Hence for missense variants in TSG where we observed a higher biallelic dnds rate compared to non-biallelic, we treat bialllelic and non-biallelic missense variants as independent variant classes and calculated dnds rates, passenger and driver counts separately. If the biallelic dnds rate is lower than the non-biallelic rate for a TSG then all missense variants for that gene are pooled together and the combined dnds rate for that gene is used.

The principle behind the likelihood method is that the likelihood of a passenger variant occuring in a particular sample should be approximately proportional to the tumor mutational burden and hence variants in samples with lower mutational burden are more likely to be drivers.

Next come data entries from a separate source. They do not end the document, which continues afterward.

(** The end of [deserialize_dag], from [setattr(dag, 'full_filepath', dag.fileloc)]
    on. *)
Definition link_tasks (dag : attributes) : outcome attributes :=
  fileloc <- getattr dag "fileloc" ;;
  let dag := attr_set "full_filepath" fileloc dag in
  tasks <- getattr dag "task_dict" ;;
  match snd tasks with
  | VDict task_dict =>
      task_dict <- fold_left (fun acc key => task_dict <- acc ;; link_task dag task_dict key)
                     (dict_keys task_dict) (Return task_dict) ;;
      Return (attr_set "task_dict" (fst tasks, VDict task_dict) dag)
  | _ => Raise (AttributeError "values")
  end.

(** The class of every decoded operator. *)
Definition SerializedBaseOperator_class : pyclass :=
  COp "SerializedBaseOperator" "airflow.serialization.serialized_objects".

(** *** [_deserialize], [deserialize_dag] and [deserialize_operator]

    The three functions call one another; the bodies of the two entity
    decoders are written first, over the functions they call. *)

(** The rule [deserialize_operator] applies to the field [k] of the payload. *)
Definition decode_operator_field (deserialize_dag _deserialize : value -> decoding)
    (E : environment) (k : string) (v : value) : decoding :=
  if String.eqb k "_downstream_task_ids" then (py_set v, v)
  else if String.eqb k "subdag" then deserialize_dag v
  else if mem k ["retry_delay"; "execution_timeout"] then (timedelta_of_seconds v, v)
  else if endswith k "_date" then (from_timestamp v, v)
  else if mem k (_decorated_fields SerializedBaseOperator)
          || negb (mem k (operator_serialized_fields E))
  then _deserialize v
  else (Return v, v).

(** [for k, v in encoded_op.items(): ... setattr(op, k, v)] *)
Definition decode_operator_fields (deserialize_dag _deserialize : value -> decoding)
    (E : environment) : attributes -> dict_items -> outcome attributes * dict_items :=
  fix loop (op : attributes) (l : dict_items) : outcome attributes * dict_items :=
    match l with
    | [] => (Return op, [])
    | (KInt _, _) :: _ => (Raise (AttributeError "endswith"), l)
    | (KStr k as key, v) :: tl =>
        let (r, v') := decode_operator_field deserialize_dag _deserialize E k v in
        match r with
        | Raise e => (Raise e, (key, v') :: tl)
        | Return x =>
            let (rs, tl') := loop (setattr op k x) tl in (rs, (key, v') :: tl')
        end
    end.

The sample specific likelihood of a residual excess variant being a driver is estimated for each gene using the following formula:

P(Driver|Variant) = P(Driver) / (P(Driver) + P(Variant|Non-Driver) * (1-P(Driver)))

where P(Driver) in a given gene is assumed to be equal across all samples in the cohort, ie:

P(Driver) = (residual unallocated drivers in gene) / # of samples in cohort

And P(Variant|Non-Driver), the probability of observing n or more passenger variants of a particular variant type in a sample in a given gene, is assumed to vary according to tumor mutational burden, and is modelled as a poisson process:

P(Variant|Non-Driver) = 1 - poisson(λ = TMB(Sample) / TMB(Cohort) * (# of passenger variants in cohort),k=n-1)

Note that the TMB is calculated separately for INDELs and SNVs, and in the case of TSG separately for bialllelic and non biallelic variants.